Each line from the first down to the one containing "apply (barrier_run (SocialVertex_update" should be returned exactly as it appears below.
'''
(** Every run of the platform-switch simulation over a well-formed
    graph, started on platform labels, returns: with [nsteps + 2] units
    of fuel the loop stops, without an error and without an active
    vertex. *)
Theorem social_pregel_returns :
  forall random nsteps sp a (vs : list (Vertex string)) (c : nat),
    barrier 0 (mkEngine vs c []) ->
    Forall well_labelled vs ->
    exists s' : Engine string,
      social_pregel random nsteps sp a (Z.to_nat nsteps + 2) vs c = Some (Ok s')
      /\ check_active (vertices s') = false.
Proof.
  intros random nsteps sp a vs c B W. unfold social_pregel.
  apply (barrier_run (SocialVertex_update random nsteps sp a)
           (Some social_stats) well_labelled nsteps
           pure_social_stats total_social_stats) with (t := 0).
  - intros v c0 Wv. now apply SocialVertex_update_returns.
  - intros s s' Ws E.
    pose proof (social_round_well_labelled random nsteps sp a s Ws) as H.
    now rewrite E in H.
  - intros v Ge. now apply SocialVertex_update_at_ceiling.
  - exact B.
  - exact W.
  - lia.
Qed.

(** * Further properties of the notebooks' code *)

(** ** The random graph *)

Lemma set_out_vertices_same {V : Type} (v : Vertex V) :
  set_out_vertices v (out_vertices v) = v.
Proof. now destruct v. Qed.

Lemma choose_neighbours_filter random pn (j : nat) (us : list nat) :
  NoDup us ->
  forall (outs : list nat) (c : nat),
    exists f : nat -> bool,
      f j = false
      /\ (forall u, f u = true -> In u us)
      /\ choose_neighbours random pn j us outs c
         = (outs ++ filter f us,
            (c + List.length (filter (fun u => negb (j =? u)%nat) us))%nat).
Proof.
  induction us as [|u rest IH]; intros N outs c.
  - exists (fun _ => false). cbn. rewrite app_nil_r, Nat.add_0_r.
    repeat split. discriminate.
  - inversion N as [|? ? Hu N']; subst. cbn [choose_neighbours filter].
    destruct (Nat.eqb_spec j u) as [E|NE]; cbn [negb].
    + destruct (IH N' outs c) as (f & Fj & Fin & ->). exists f.
      assert (Fu : f u = false).
      { subst u. exact Fj. }
      rewrite Fu. repeat split; auto. intros x Hx. right. auto.
    + cbn [List.length]. rewrite Nat.add_succ_r.
      destruct (Qltb (random c) pn).
      * destruct (IH N' (outs ++ [u]) (S c)) as (f & Fj & Fin & ->).
        exists (fun x => (x =? u)%nat || f x).
        assert (Fu : f u = false).
        { destruct (f u) eqn:Fu; [|reflexivity]. elim Hu. now apply Fin. }
        rewrite Nat.eqb_refl. cbn [orb]. split; [|split].
        -- rewrite Fj. destruct (Nat.eqb_spec j u); [contradiction|reflexivity].
        -- intros x Hx. apply orb_true_iff in Hx. destruct Hx as [Hx|Hx].
           ++ apply Nat.eqb_eq in Hx. now left.
           ++ right. auto.
        -- rewrite <- app_assoc. cbn [app]. do 3 f_equal.
           apply filter_ext_in. intros x Hx.
           destruct (Nat.eqb_spec x u) as [->|_]; [contradiction|reflexivity].
      * destruct (IH N' outs (S c)) as (f & Fj & Fin & ->). exists f.
        assert (Fu : f u = false).
        { destruct (f u) eqn:Fu; [|reflexivity]. elim Hu. now apply Fin. }
        rewrite Fu. repeat split; auto. intros x Hx. right. auto.
Qed.

Lemma filter_all {A : Type} (f : A -> bool) (l : list A) :
  (forall x, In x l -> f x = true) -> filter f l = l.
Proof.
  induction l as [|x l IH]; intros H; [reflexivity|]. cbn.
  rewrite (H x (or_introl eq_refl)). f_equal. apply IH. intros; apply H; now right.
Qed.

Lemma others_count (n j : nat) :
  (j < n)%nat ->
  List.length (filter (fun u => negb (j =? u)%nat) (seq 0 n)) = (n - 1)%nat.
Proof.
  intros L. replace n with (j + S (n - j - 1))%nat at 1 by lia.
  rewrite seq_app. cbn [seq]. rewrite filter_app. cbn [filter Nat.add].
  rewrite Nat.eqb_refl. cbn [negb].
  rewrite !filter_all, length_app, !length_seq; [lia| |].
  - intros x Hx. apply in_seq in Hx.
    destruct (Nat.eqb_spec j x); [lia|reflexivity].
  - intros x Hx. apply in_seq in Hx.
    destruct (Nat.eqb_spec j x); [lia|reflexivity].
Qed.

Lemma create_edges_from_spec random pn {V : Type} (n : nat) :
  forall (vs : list (Vertex V)) (j c : nat),
    (j + List.length vs = n)%nat ->
    snd (create_edges_from random pn n j vs c)
    = (c + List.length vs * (n - 1))%nat
    /\ Forall2 (fun v v' => exists k added,
                    added_neighbours n k added
                    /\ v' = set_out_vertices v (out_vertices v ++ added))
               vs (fst (create_edges_from random pn n j vs c))
    /\ forall (k : nat) (v : Vertex V),
         nth_error vs k = Some v ->
         exists added,
           added_neighbours n (j + k) added
           /\ nth_error (fst (create_edges_from random pn n j vs c)) k
              = Some (set_out_vertices v (out_vertices v ++ added)).
Proof.
  induction vs as [|v vs IH]; intros j c L.
  - cbn. split; [lia|]. split; [constructor|]. intros [|k] v E; discriminate E.
  - cbn [create_edges_from List.length] in *.
    destruct (choose_neighbours_filter random pn j (seq 0 n) (seq_NoDup n 0)
                (out_vertices v) c) as (f & Fj & _ & ->).
    rewrite others_count by lia.
    destruct (IH (S j) (c + (n - 1))%nat ltac:(lia)) as (I1 & I2 & I3).
    destruct (create_edges_from random pn n (S j) vs (c + (n - 1))%nat)
      as [rest' c''].
    cbn [fst snd] in *. split; [lia|]. split.
    + constructor; [|exact I2].
      exists j, (filter f (seq 0 n)). split; [|reflexivity]. exists f. auto.
    + intros [|k] w E; cbn in E.
      * injection E as <-. exists (filter f (seq 0 n)). split.
        -- exists f. rewrite Nat.add_0_r. auto.
        -- reflexivity.
      * destruct (I3 k w E) as (added & A & Hk). exists added.
        rewrite Nat.add_succ_r. auto.
Qed.

Lemma added_neighbours_facts (n j : nat) (added : list nat) :
  added_neighbours n j added ->
  ~ In j added /\ NoDup added /\ Forall (fun u => (u < n)%nat) added.
Proof.
  intros (f & Fj & ->). split; [|split].
  - intros H. apply filter_In in H. destruct H as [_ H]. congruence.
  - apply NoDup_filter, seq_NoDup.
  - apply Forall_forall. intros u H. apply filter_In in H.
    destruct H as [H _]. apply in_seq in H. lia.
Qed.

(** X3. [create_edges] leaves every vertex as it is but for its
    neighbour list, to which it appends: for the vertex at position [j]
    of [n], some of the positions below [n], each at most once, in
    increasing order, and never [j] itself (no self-loop, no duplicate
    edge, no dangling reference). It makes [n * (n - 1)] draws, one per
    ordered pair of distinct vertices. *)
Theorem create_edges_appends_other_vertices :
  forall random pn (V : Type) (vertices : list (Vertex V)) (c : nat),
    let n := List.length vertices in
    let after := fst (create_edges random pn vertices c) in
    snd (create_edges random pn vertices c) = (c + n * (n - 1))%nat
    /\ List.length after = n
    /\ forall (j : nat) (v : Vertex V),
         nth_error vertices j = Some v ->
         exists added : list nat,
           nth_error after j = Some (set_out_vertices v (out_vertices v ++ added))
           /\ added_neighbours n j added
           /\ ~ In j added
           /\ NoDup added
           /\ Forall (fun u => (u < n)%nat) added.
Proof.
  intros random pn V vertices c n after. subst after. unfold create_edges.
  destruct (create_edges_from_spec random pn n vertices 0 c eq_refl)
    as (S1 & S2 & S3).
  split; [exact S1|]. split; [symmetry; exact (Forall2_length S2)|].
  intros j v E. destruct (S3 j v E) as (added & A & Hj). cbn [Nat.add] in A.
  exists added. split; [exact Hj|]. split; [exact A|].
  now apply added_neighbours_facts.
Qed.

Lemma create_edges_appends_other_vertices_witness :
  let vs := [ mkVertex 0 0 [] [] [] true 0 ;
              mkVertex 1 0 [] [] [] true 0 ;
              mkVertex 2 0 [] [] [] true 0 ] in
  let random := fun c : nat => if Nat.even c then 0%Q else (1 # 2)%Q in
  nth_error vs 1 = Some (mkVertex 1 0 [] [] [] true 0)
  /\ map out_vertices (fst (create_edges random (1 # 10) vs 0))
     = [[1%nat]; [0%nat]; [0%nat]]
  /\ exists added : list nat,
       nth_error (fst (create_edges random (1 # 10) vs 0)) 1
       = Some (set_out_vertices (mkVertex 1 0 [] [] [] true 0) ([] ++ added))
       /\ added_neighbours 3 1 added
       /\ ~ In 1%nat added
       /\ NoDup added
       /\ Forall (fun u => (u < 3)%nat) added.
Proof.
  intros vs random.
  split; [reflexivity|]. split; [reflexivity|].
  exact (proj2 (proj2 (create_edges_appends_other_vertices
                         random (1 # 10) Z vs 0%nat))
           1%nat (mkVertex 1 0 [] [] [] true 0) eq_refl).
Defined.

Lemma choose_neighbours_constant random pn (b : bool) (j : nat) :
  (forall c, Qltb (random c) pn = b) ->
  forall (us outs : list nat) (c : nat),
    fst (choose_neighbours random pn j us outs c)
    = outs ++ (if b then filter (fun u => negb (j =? u)%nat) us else []).
Proof.
  intros H. induction us as [|u rest IH]; intros outs c; cbn [choose_neighbours filter].
  - now destruct b; rewrite app_nil_r.
  - destruct (j =? u)%nat; cbn [negb]; [apply IH|].
    rewrite (H c). destruct b; rewrite IH; [|reflexivity].
    now rewrite <- app_assoc.
Qed.

Lemma create_edges_from_constant random pn (b : bool) {V : Type} (n : nat) :
  (forall c, Qltb (random c) pn = b) ->
  forall (vs : list (Vertex V)) (j c : nat) (k : nat) (v : Vertex V),
    nth_error vs k = Some v ->
    nth_error (fst (create_edges_from random pn n j vs c)) k
    = Some (set_out_vertices v
              (out_vertices v
               ++ (if b then filter (fun u => negb (j + k =? u)%nat) (seq 0 n)
                   else []))).
Proof.
  intros H. induction vs as [|w vs IH]; intros j c k v E; [now destruct k|].
  cbn [create_edges_from].
  pose proof (choose_neighbours_constant random pn b j H (seq 0 n)
                (out_vertices w) c) as C.
  destruct (choose_neighbours random pn j (seq 0 n) (out_vertices w) c)
    as [outs c'].
  cbn [fst] in C. subst outs.
  specialize (IH (S j) c').
  destruct (create_edges_from random pn n (S j) vs c') as [rest' c''].
  cbn [fst] in *. destruct k as [|k]; cbn in E |- *.
  - injection E as <-. now rewrite Nat.add_0_r.
  - rewrite Nat.add_succ_r. now apply IH.
Qed.

(** X4. The two extremes of [create_edges], for draws in [[0, 1)]:
    with [pn >= 1] it builds the complete graph, every vertex getting
    every other position, in order; with [pn <= 0] it adds no edge and
    returns the vertices as they were. *)
Theorem create_edges_extremes :
  forall random pn (V : Type) (vertices : list (Vertex V)) (c : nat),
    unit_interval random ->
    let n := List.length vertices in
    let after := fst (create_edges random pn vertices c) in
    ((1 <= pn)%Q ->
     forall (j : nat) (v : Vertex V),
       nth_error vertices j = Some v ->
       nth_error after j
       = Some (set_out_vertices v
                 (out_vertices v
                  ++ filter (fun u => negb (j =? u)%nat) (seq 0 n))))
    /\ ((pn <= 0)%Q -> after = vertices).
Proof.
  intros random pn V vertices c U n after. subst after. split.
  - intros P j v E.
    assert (H : forall c0, Qltb (random c0) pn = true).
    { intros c0. apply Qltb_lt. eapply Qlt_le_trans; [apply U | exact P]. }
    exact (create_edges_from_constant random pn true n H vertices 0 c j v E).
  - intros P.
    assert (H : forall c0, Qltb (random c0) pn = false).
    { intros c0. destruct (Qltb (random c0) pn) eqn:E; [|reflexivity].
      apply Qltb_lt in E. exfalso.
      apply (Qlt_irrefl 0). eapply Qle_lt_trans; [apply (U c0)|].
      eapply Qlt_le_trans; [exact E | exact P]. }
    apply nth_error_ext. intros k. unfold create_edges. fold n.
    destruct (nth_error vertices k) as [v|] eqn:E.
    + rewrite (create_edges_from_constant random pn false n H vertices 0 c k v E).
      now rewrite app_nil_r, set_out_vertices_same.
    + apply nth_error_None. apply nth_error_None in E.
      destruct (create_edges_from_spec random pn n vertices 0 c eq_refl)
        as (_ & S2 & _).
      rewrite <- (Forall2_length S2). exact E.
Qed.

Lemma create_edges_extremes_witness :
  let vs := [ mkVertex 0 0 [] [] [] true 0 ;
              mkVertex 1 0 [] [] [] true 0 ;
              mkVertex 2 0 [] [] [] true 0 ] in
  let random := fun c : nat => (Z.of_nat c # Pos.of_nat (S c))%Q in
  unit_interval random
  /\ (1 <= 1)%Q
  /\ (0 <= 0)%Q
  /\ nth_error (fst (create_edges random 1 vs 0)) 1
     = Some (mkVertex 1 0 [0%nat; 2%nat] [] [] true 0)
  /\ fst (create_edges random 0 vs 0) = vs.
Proof.
  intros vs random.
  assert (U : unit_interval random).
  { intros c. unfold random, Qle, Qlt. cbn [Qnum Qden]. split; lia. }
  split; [exact U|]. split; [apply Qle_refl|]. split; [apply Qle_refl|]. split.
  - exact (proj1 (create_edges_extremes random 1 Z vs 0%nat U) (Qle_refl 1)
             1%nat (mkVertex 1 0 [] [] [] true 0) eq_refl).
  - exact (proj2 (create_edges_extremes random 0 Z vs 0%nat U) (Qle_refl 0)).
Defined.
(** Every goroutine is where the set-up put it: the enumerator sends
    listed names on channel 1, the readers send on channels from 3 on,
    and a goroutine at [log.Fatal] got there through the listing or
    through a listed file. *)
Definition accounted (disk : string -> option (list string))
    (listing : outcome (list string)) (g : goroutine) : Prop :=
  match g with
  | G_readDir c rest => c = chan_at 1 /\ incl rest (listed listing)
  | G_readFiles _ lines _ => exists i, lines = chan_at i /\ (3 <= i)%nat
  | G_fatal e =>
      listing = Fatal e \/
      exists fn, In fn (listed listing) /\ open_and_read disk fn = Fatal e
  | _ => True
  end.

Definition tidy (disk : string -> option (list string))
    (listing : outcome (list string)) (w : world) : Prop :=
  Forall (accounted disk listing) (pool w) /\
  (dirs (pool w) <= 1)%nat /\
  (forall c, In c (closed w) -> c = 1%nat /\ dirs (pool w) = 0%nat) /\
  (exited w = true -> exists e, In (G_fatal e) (pool w)).

(** The part of [tidy] that is about the goroutines and the channels. *)
Definition neat (disk : string -> option (list string))
    (listing : outcome (list string)) (w : world) : Prop :=
  Forall (accounted disk listing) (pool w) /\
  (dirs (pool w) <= 1)%nat /\
  (forall c, In c (closed w) -> c = 1%nat /\ dirs (pool w) = 0%nat).

(** *** Signals *)

(** The signals [handler] tells apart; any other signal is known by the
    name it prints with. *)
Inductive signal : Type :=
| SIGTERM
| SIGINT
| other_signal (name : string).

(** [handler] (lines 62-74): the lines it prints and, when it ends the
    process, the code it gives to [os.Exit].  [fmt.Println] puts a space
    between its two operands. *)
Definition handler (s : signal) : list string * option Z :=
  match s with
  | SIGTERM => (["Got kill signal. "; "Program will terminate now."], Some 0%Z)
  | SIGINT => (["Got CTRL+C signal."; "Closing."], Some 0%Z)
  | other_signal name => ([String.append "Ignoring signal:  " name], None)
  end.

(** The handler ends the process at this signal. *)
Definition ends_process (s : signal) : bool :=
  match snd (handler s) with
  | Some _ => true
  | None => false
  end.

(** What moves the process on: a step of the goroutines of the
    pipeline, or a signal taken by the goroutine that [main] starts
    first (lines 37-44), which hands every signal it receives to
    [handler] for as long as the process runs. *)
Inductive event : Type :=
| Internal
| Signal (s : signal).

Inductive run (disk : string -> option (list string)) (w : world)
  : event -> world -> Prop :=
| run_goroutines w' :
    step disk w w' ->
    run disk w Internal w'
| run_signal s :
    exited w = false ->
    run disk w (Signal s)
        (mkWorld (fresh w) (pool w) (closed w) (wg w) (ends_process s)).

Inductive runs (disk : string -> option (list string)) (w0 : world)
  : world -> Prop :=
| runs_start : runs disk w0 w0
| runs_on w ev w' : runs disk w0 w -> run disk w ev w' -> runs disk w0 w'.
'''
**EXERCISE ANSWER**
(** Every run of the platform-switch simulation over a well-formed
    graph, started on platform labels, returns: with [nsteps + 2] units
    of fuel the loop stops, without an error and without an active
    vertex. *)
Theorem social_pregel_returns :
  forall random nsteps sp a (vs : list (Vertex string)) (c : nat),
    barrier 0 (mkEngine vs c []) ->
    Forall well_labelled vs ->
    exists s' : Engine string,
      social_pregel random nsteps sp a (Z.to_nat nsteps + 2) vs c = Some (Ok s')
      /\ check_active (vertices s') = false.
Proof.
  intros random nsteps sp a vs c B W. unfold social_pregel.
  apply (barrier_run (SocialVertex_update random nsteps sp a)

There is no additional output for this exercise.